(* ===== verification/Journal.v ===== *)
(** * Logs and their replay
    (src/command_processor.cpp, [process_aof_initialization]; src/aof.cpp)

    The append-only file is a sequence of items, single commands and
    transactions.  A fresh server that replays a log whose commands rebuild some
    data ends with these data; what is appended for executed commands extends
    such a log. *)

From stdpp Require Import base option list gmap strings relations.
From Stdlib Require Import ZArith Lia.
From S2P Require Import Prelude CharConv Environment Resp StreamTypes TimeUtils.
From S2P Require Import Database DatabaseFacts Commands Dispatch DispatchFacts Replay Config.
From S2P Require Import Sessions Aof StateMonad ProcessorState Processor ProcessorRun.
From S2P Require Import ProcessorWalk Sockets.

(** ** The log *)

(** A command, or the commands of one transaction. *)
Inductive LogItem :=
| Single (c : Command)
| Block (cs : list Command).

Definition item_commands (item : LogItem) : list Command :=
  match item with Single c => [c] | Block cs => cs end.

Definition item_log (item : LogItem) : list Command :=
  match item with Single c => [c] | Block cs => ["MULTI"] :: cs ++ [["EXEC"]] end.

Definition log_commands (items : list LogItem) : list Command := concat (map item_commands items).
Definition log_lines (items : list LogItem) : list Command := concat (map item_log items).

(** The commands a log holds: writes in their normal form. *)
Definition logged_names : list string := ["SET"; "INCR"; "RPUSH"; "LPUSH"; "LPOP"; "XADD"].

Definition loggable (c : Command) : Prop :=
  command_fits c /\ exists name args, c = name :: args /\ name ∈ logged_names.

+-------+

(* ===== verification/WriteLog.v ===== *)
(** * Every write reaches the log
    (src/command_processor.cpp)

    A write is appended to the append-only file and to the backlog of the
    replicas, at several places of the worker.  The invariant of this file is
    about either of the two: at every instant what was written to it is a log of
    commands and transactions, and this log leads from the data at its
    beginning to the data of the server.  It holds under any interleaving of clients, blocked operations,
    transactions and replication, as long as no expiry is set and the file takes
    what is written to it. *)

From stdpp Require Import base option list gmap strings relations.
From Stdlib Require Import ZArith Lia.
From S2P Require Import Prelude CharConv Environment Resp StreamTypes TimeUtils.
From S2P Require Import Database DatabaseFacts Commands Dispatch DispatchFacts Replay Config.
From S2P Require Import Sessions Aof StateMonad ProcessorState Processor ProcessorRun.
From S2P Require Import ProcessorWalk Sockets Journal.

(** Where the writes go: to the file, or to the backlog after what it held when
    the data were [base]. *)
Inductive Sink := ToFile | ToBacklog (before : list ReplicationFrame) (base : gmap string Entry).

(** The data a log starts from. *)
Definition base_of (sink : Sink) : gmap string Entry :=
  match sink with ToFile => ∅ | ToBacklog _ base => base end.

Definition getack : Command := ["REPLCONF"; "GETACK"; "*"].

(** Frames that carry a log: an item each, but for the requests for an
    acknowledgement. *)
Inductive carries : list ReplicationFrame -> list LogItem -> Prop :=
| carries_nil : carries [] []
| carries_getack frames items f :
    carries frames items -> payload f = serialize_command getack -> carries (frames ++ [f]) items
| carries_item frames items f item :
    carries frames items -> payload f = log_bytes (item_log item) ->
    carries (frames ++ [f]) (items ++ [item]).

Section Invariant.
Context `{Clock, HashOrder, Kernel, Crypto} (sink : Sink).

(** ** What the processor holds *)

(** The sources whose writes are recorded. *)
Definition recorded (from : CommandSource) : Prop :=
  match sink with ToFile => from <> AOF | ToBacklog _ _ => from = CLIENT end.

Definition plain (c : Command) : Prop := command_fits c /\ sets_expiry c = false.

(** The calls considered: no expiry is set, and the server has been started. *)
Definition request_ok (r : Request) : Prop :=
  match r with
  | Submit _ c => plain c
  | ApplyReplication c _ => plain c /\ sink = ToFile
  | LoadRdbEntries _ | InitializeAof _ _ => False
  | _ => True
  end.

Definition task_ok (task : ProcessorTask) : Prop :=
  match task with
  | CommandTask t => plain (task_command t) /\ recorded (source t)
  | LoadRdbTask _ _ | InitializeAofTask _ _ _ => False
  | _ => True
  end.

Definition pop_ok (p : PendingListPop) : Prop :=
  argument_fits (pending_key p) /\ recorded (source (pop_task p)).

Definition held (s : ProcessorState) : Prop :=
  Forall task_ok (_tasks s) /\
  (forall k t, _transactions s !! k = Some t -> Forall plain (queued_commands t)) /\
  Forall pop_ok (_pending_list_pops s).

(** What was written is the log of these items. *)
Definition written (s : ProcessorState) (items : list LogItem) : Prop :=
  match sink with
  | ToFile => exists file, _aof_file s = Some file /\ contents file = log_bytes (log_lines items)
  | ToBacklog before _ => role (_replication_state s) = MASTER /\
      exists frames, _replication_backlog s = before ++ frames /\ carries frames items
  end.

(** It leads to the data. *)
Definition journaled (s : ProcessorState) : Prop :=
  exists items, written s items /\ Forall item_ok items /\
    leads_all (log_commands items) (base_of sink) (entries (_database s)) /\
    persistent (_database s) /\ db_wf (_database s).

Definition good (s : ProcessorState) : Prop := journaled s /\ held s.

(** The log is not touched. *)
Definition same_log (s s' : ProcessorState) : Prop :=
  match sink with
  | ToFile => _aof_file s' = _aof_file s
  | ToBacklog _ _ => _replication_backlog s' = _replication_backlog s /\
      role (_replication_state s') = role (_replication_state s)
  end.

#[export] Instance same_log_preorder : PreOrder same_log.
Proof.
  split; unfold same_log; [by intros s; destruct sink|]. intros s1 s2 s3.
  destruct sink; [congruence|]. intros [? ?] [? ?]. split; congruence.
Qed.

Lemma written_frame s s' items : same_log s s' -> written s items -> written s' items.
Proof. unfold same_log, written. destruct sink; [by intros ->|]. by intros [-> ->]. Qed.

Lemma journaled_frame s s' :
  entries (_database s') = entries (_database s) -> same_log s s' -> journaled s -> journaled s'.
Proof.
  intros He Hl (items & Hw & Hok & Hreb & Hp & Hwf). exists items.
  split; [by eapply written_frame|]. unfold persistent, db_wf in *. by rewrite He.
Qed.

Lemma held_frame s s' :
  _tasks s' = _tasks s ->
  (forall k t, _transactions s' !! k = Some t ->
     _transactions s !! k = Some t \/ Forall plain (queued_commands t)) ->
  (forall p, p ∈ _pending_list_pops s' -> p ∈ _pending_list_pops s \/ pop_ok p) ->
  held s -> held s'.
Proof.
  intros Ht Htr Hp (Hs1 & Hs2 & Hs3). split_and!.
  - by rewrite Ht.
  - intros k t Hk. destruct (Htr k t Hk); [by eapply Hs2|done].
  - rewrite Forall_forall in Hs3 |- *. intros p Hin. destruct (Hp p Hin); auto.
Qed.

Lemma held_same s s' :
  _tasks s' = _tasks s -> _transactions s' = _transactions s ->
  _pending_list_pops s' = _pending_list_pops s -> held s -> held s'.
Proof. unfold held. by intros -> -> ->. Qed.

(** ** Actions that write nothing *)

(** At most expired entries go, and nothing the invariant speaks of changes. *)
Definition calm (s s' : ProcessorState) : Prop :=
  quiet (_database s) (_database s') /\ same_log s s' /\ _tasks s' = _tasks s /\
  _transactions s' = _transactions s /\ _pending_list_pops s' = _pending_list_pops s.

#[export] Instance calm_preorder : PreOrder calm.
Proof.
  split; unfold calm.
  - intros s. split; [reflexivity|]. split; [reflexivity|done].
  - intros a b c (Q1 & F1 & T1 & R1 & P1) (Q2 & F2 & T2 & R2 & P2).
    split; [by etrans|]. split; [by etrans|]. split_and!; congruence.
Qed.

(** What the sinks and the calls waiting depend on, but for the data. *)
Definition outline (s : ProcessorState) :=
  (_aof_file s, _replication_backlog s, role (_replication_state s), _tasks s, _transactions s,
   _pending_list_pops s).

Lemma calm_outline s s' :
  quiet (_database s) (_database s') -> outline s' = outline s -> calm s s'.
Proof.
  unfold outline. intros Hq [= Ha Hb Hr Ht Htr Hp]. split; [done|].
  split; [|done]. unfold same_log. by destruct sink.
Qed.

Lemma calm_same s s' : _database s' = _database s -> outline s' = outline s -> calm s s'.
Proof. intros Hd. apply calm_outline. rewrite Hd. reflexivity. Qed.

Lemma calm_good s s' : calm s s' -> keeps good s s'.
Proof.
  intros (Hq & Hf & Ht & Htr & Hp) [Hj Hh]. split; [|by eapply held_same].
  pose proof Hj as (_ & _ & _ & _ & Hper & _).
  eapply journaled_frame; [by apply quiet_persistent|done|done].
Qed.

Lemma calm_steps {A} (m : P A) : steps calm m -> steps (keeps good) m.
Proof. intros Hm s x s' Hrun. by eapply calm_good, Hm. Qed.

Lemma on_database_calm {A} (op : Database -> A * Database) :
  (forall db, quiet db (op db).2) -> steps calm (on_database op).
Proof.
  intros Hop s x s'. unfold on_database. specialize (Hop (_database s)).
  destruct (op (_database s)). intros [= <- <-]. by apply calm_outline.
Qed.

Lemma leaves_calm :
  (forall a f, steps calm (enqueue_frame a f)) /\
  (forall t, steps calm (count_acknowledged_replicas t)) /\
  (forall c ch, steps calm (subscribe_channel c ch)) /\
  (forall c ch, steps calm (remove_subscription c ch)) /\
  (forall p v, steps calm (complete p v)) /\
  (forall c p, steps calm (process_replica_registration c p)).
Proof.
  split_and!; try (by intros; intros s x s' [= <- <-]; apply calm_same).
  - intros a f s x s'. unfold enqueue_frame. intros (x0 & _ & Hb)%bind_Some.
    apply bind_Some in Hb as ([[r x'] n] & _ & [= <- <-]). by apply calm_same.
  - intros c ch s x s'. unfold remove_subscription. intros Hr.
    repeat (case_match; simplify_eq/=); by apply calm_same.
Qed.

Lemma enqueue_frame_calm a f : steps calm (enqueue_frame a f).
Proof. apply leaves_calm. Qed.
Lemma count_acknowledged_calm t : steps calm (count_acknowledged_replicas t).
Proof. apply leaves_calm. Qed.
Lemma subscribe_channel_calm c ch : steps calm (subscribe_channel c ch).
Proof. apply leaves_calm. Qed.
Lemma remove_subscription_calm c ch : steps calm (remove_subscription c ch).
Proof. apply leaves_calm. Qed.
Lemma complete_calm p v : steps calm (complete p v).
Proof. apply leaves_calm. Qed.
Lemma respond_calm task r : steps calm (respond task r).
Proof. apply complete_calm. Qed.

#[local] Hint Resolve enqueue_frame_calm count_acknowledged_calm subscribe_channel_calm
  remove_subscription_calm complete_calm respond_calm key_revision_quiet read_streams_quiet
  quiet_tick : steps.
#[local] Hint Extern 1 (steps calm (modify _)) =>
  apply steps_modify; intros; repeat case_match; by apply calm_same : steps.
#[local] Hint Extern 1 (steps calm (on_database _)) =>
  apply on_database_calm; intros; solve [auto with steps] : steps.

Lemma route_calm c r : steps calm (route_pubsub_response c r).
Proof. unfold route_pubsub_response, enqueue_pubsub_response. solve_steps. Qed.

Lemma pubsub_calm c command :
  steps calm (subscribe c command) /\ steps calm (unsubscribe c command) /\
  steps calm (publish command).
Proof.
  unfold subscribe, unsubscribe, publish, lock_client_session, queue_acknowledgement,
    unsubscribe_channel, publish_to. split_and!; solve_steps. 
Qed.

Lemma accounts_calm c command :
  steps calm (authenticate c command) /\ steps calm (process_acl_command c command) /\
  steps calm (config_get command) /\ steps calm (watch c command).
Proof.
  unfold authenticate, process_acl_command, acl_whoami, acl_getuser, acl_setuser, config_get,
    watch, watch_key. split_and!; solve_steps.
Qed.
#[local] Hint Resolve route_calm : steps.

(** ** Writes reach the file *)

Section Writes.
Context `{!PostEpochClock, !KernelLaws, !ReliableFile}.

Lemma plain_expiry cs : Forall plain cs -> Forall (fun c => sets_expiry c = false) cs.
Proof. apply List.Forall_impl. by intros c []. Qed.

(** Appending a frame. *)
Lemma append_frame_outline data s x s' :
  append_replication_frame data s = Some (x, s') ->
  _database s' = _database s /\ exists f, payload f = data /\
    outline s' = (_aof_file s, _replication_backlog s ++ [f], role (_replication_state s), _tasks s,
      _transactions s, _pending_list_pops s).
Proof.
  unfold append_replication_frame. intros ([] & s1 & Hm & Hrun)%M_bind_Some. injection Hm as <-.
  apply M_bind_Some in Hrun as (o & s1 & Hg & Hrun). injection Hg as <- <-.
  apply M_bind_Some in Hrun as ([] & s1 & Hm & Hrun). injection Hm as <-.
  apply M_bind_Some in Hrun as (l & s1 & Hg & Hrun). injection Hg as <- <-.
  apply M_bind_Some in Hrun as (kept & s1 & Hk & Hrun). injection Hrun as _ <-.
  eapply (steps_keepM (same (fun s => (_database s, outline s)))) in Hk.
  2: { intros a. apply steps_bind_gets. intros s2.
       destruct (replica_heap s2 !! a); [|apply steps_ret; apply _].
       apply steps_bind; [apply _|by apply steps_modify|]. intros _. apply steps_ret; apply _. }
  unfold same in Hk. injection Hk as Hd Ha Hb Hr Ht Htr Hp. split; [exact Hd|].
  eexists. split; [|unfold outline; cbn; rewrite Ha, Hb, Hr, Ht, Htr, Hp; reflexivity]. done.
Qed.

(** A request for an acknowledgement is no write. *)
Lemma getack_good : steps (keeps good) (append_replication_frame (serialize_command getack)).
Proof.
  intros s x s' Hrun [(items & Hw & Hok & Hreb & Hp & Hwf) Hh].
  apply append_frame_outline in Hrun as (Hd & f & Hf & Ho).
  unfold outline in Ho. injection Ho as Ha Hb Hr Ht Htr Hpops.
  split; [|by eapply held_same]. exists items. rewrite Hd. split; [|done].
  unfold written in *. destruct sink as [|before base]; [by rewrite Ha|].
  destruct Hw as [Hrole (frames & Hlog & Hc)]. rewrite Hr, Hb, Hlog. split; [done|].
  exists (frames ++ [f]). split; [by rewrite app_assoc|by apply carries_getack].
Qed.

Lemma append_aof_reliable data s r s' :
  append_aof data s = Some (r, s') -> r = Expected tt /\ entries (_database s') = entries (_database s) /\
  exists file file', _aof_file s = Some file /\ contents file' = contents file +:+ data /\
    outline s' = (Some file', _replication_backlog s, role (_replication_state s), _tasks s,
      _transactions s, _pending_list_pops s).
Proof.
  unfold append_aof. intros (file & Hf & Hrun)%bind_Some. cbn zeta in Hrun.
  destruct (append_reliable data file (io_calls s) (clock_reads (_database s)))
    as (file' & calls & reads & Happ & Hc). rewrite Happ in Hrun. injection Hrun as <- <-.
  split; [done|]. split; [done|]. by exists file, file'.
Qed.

+-------+

Find the line with "intros (Hq &" in the entries above. Retype it and each line after it, exactly, through the line with "intros Hop s", and stop there.

**SOLUTION FOR THIS TASK**
  intros (Hq & Hf & Ht & Htr & Hp) [Hj Hh]. split; [|by eapply held_same].
  pose proof Hj as (_ & _ & _ & _ & Hper & _).
  eapply journaled_frame; [by apply quiet_persistent|done|done].
Qed.

Lemma calm_steps {A} (m : P A) : steps calm m -> steps (keeps good) m.
Proof. intros Hm s x s' Hrun. by eapply calm_good, Hm. Qed.

Lemma on_database_calm {A} (op : Database -> A * Database) :
  (forall db, quiet db (op db).2) -> steps calm (on_database op).
Proof.
  intros Hop s x s'. unfold on_database. specialize (Hop (_database s)).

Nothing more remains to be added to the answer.